In the last year or so, all these properties get transferred to PropCo which has been insistent that formal leases are put in place. Now while leases give the GPs security of tenure, they have three critical factors.
Firstly they impose a binding obligation on the names of individual GPs to pay the rent for the term of the lease (regardless of the individuals being in practice or the practice having a contract).
Secondly, the issue of the lease will create a stamp duty charge for the GPs which could be several tens of thousands of pounds, reimbursed only with discretion.
And thirdly, the lease will require the GPs to maintain the building in the condition at the date of the lease, and if they fail to do so, they will be hit with a dilapidations charge at the end of the lease. None of these three factors exist with a license.
These three factors have meant that many GPs have refused to bow to the pressure to sign the leases offered and have engaged solicitors to negotiate on their behalf. At a cost of course, and in many cases the negotiations have slowed down to the predictable crawl.

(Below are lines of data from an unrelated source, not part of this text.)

Lemma unlock_call t res lm w :
  table_inv (lockTable_ lm) w ->
  exists lm', runs (Lock.unlock t res) lm tt lm' /\ table_inv (lockTable_ lm') w.
Proof.
  intros HT. unfold runs, Lock.unlock, bind, get. destruct (lockTable_ lm !! res) as [e|] eqn:He.
  - eexists. split; [done|]. simpl. apply put_back_inv; [done|done| |].
    + apply (excludes_sub (en_requests e)); [by apply (ti_excl _ _ HT res)|].
      intros r Hr _. by apply (erase_granted_sub t).
    + intros t'. apply erase_granted_pending.
  - by exists lm.
Qed.

(** What is left of an entry when a transaction's requests go. *)
Definition without (t : Z) (e : LockEntry) : option LockEntry :=
  match filter (fun r => rq_txn r <> t) (en_requests e) with
  | [] => None
  | rs => Some (mkEntry (en_id e) rs)
  end.

Lemma lookup_put_back res res' e rs T :
  Lock.put_back res e rs T !! res' =
    if decide (res' = res) then match rs with [] => None | _ => Some (mkEntry (en_id e) rs) end
    else T !! res'.
Proof.
  unfold Lock.put_back. case_decide as E; [subst|].
  - destruct rs; [by rewrite lookup_delete_eq|by rewrite lookup_insert_eq].
  - destruct rs; [by rewrite lookup_delete_ne|by rewrite lookup_insert_ne].
Qed.

Lemma lookup_release t res res' T :
  Lock.release t T res !! res' = if decide (res' = res) then T !! res ≫= without t else T !! res'.
Proof.
  unfold Lock.release. destruct (T !! res) as [e|] eqn:He.
  - rewrite lookup_put_back. case_decide; [|done]. simpl. unfold without. by destruct (filter _ _).
  - case_decide as E; [by subst|done].
Qed.

Lemma lookup_release_all t l : forall T res, NoDup l ->
  fold_left (Lock.release t) l T !! res =
    if decide (res ∈ l) then T !! res ≫= without t else T !! res.
Proof.
  induction l as [|x l IH]; intros T res Hnd; simpl; [done|]. apply NoDup_cons in Hnd as [Hx Hnd].
  rewrite IH, lookup_release by done. destruct (decide (res = x)) as [->|Hne].
  - rewrite (decide_False (P := x ∈ l)) by done. rewrite decide_True; [done|by left].
  - destruct (decide (res ∈ l)) as [Hin|Hin].
    + rewrite decide_True; [done|by right].
    + rewrite decide_False; [done|]. by intros [?|?]%elem_of_cons.
Qed.

Lemma mentions_spec t e : Lock.mentions t e = true <-> exists r, r ∈ en_requests e /\ rq_txn r = t.
Proof.
  unfold Lock.mentions. rewrite existsb_exists. split; intros (r & Hr & Ht); exists r.
  - rewrite list_elem_of_In. by rewrite Z.eqb_eq in Ht.
  - rewrite <- list_elem_of_In. by rewrite Z.eqb_eq.
Qed.

Lemma unlockAll_lookup t lm :
  exists lm', runs (Lock.unlockAll t) lm tt lm' /\
    waitForGraph_ lm' = delete t (waitForGraph_ lm) /\
    forall res, lockTable_ lm' !! res =
      match lockTable_ lm !! res with
      | Some e => if Lock.mentions t e then without t e else Some e
      | None => None
      end.
Proof.
  unfold runs, Lock.unlockAll, bind, get, put. cbv zeta. eexists. split; [reflexivity|].
  split; [done|]. intros res. simpl.
  rewrite lookup_release_all.
  2:{ apply (sublist_NoDup _ (map_to_list (lockTable_ lm)).*1); [apply NoDup_fst_map_to_list|].
      apply fmap_sublist, sublist_filter. }
  destruct (lockTable_ lm !! res) as [e|] eqn:He.
  - destruct (Lock.mentions t e) eqn:Hm.
    + rewrite decide_True; [done|]. apply list_elem_of_fmap. exists (res, e). split; [done|].
      apply list_elem_of_filter. split; [done|]. by apply elem_of_map_to_list.
    + rewrite decide_False; [done|]. intros (x & -> & Hin)%list_elem_of_fmap.
      apply list_elem_of_filter in Hin as [Hm' Hin]. destruct x as [res' e'].
      apply elem_of_map_to_list in Hin. simpl in *. congruence.
  - by case_decide.
Qed.

Lemma without_pending t t' (rs : list LockRequest) :
  t' <> t -> filter (pending t') (filter (fun r => rq_txn r <> t) rs) = filter (pending t') rs.
Proof.
  intros Hne. induction rs as [|r rs IH]; [done|]. rewrite filter_cons. case_decide as E.
  - by rewrite !filter_cons, IH.
  - rewrite IH, (filter_cons (pending t')), decide_False; [done|]. intros [? _].
    destruct (decide (rq_txn r = t)); [congruence|done].
Qed.

Lemma without_pending_self t (rs : list LockRequest) : filter (pending t) (filter (fun r => rq_txn r <> t) rs) = [].
Proof.
  induction rs as [|r rs IH]; [done|]. rewrite filter_cons. case_decide as E; [|done].
  rewrite filter_cons, decide_False; [done|]. by intros [? _].
Qed.
(** where [lower_bound] cuts *)
Lemma lower_bound_cut kvs key :
  key_sorted kvs ->
  exists pre post, kvs = pre ++ post /\ lower_bound kvs.*1 key = Z.of_nat (length pre) /\
    (forall x, x ∈ pre -> x.1 < key) /\ (forall x, x ∈ post -> key <= x.1).
Proof.
  induction kvs as [|x kvs IH]; intros Hs.
  { exists [], []. split; [done|]. split; [done|]. split; intros y Hy; by apply elem_of_nil in Hy. }
  apply key_sorted_cons in Hs as [Hs Hx]. simpl. destruct (Z.ltb_spec x.1 key) as [Hlt|Hge].
  - destruct (IH Hs) as (pre & post & -> & Hl & Hpre & Hpost). exists (x :: pre), post.
    split; [done|]. split; [rewrite length_cons; change (list_fmap _ _ fst (pre ++ post)) with ((pre ++ post).*1); lia|]. split; [|done].
    intros y [->|Hy]%elem_of_cons; auto.
  - exists [], (x :: kvs). split; [done|]. split; [done|].
    split; [intros y Hy; by apply elem_of_nil in Hy|].
    intros y [->|Hy]%elem_of_cons; [done|]. specialize (Hx y Hy). lia.
Qed.

Lemma vec_insert_app {A} (pre post : list A) x p :
  p = Z.of_nat (length pre) -> vec_insert (pre ++ post) p x = Ret (pre ++ x :: post).
Proof.
  intros ->.
  unfold vec_insert. rewrite length_app, (proj2 (Z.leb_le _ _)), (proj2 (Z.leb_le _ _)) by lia. simpl.
  by rewrite Nat2Z.id, take_app_length, drop_app_length.
Qed.

Lemma vec_erase_app {A} (pre post : list A) x p :
  p = Z.of_nat (length pre) -> vec_erase (pre ++ x :: post) p = Ret (pre ++ post).
Proof.
  intros ->.
  unfold vec_erase. rewrite length_app, (proj2 (Z.leb_le _ _)), (proj2 (Z.ltb_lt _ _)) by (simpl; lia).
  simpl. rewrite Nat2Z.id, take_app_length. do 2 f_equal.
  change (x :: post) with ([x] ++ post). rewrite app_assoc.
  replace (S (length pre)) with (length (pre ++ [x])) by (rewrite length_app; simpl; lia).
  by rewrite drop_app_length.
Qed.

(** ** Leaves *)
Record leaf_holds (n : BPlusNode) (kvs : entries) : Prop := {
  lh_type : bn_type n = LEAF;
  lh_keys : keys n = kvs.*1;
  lh_values : values n = kvs.*2;
  lh_size : bn_size n = Z.of_nat (length kvs);
  lh_sorted : key_sorted kvs;
}.

Lemma put_entry_holds n pre post key v :
  leaf_holds n (pre ++ post) -> (forall x, x ∈ pre -> x.1 < key) -> (forall x, x ∈ post -> key < x.1) ->
  lower_bound (keys n) key = Z.of_nat (length pre) -> bn_size n < INT_MAX ->
  exists n', BTree.put_entry key v n = Ret n' /\ leaf_holds n' (pre ++ (key, v) :: post) /\
    isRoot n' = isRoot n /\ nextLeafIdx n' = nextLeafIdx n.
Proof.
  intros [Ht Hk Hv Hsz Hs] Hpre Hpost Hlb Hmax. unfold BTree.put_entry.
  rewrite length_app in Hsz. rewrite Hlb, Hk, Hv, i32_small by (unfold_int; lia).
  cbv zeta. rewrite !fmap_app, !vec_insert_app by (by rewrite length_fmap). cbn [obind].
  rewrite int_succ_ret by done. simpl.
  eexists. split; [reflexivity|]. split; [|done]. split; simpl; [done|by rewrite fmap_app|by rewrite fmap_app| |].
  - rewrite Hsz, !length_app. simpl. lia.
  - rewrite key_sorted_app in *. destruct Hs as (H1 & H2 & H3). split; [done|].
    rewrite key_sorted_cons. split; [split; [done|auto]|].
    intros x y Hx [->|Hy]%elem_of_cons; [by apply Hpre|auto].
Qed.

So some practices have signed leases that will involve extra costs in setting up, legal fees, stamp duty, future dilapidation costs, some practice are mid negotiations having engaged their solicitors, and NHS management is spending time and resources in an activity that now is not necessary.
Will those practices who have incurred unnecessary costs get these refunded? They should do. Is anyone accountable for the waste? Of course not.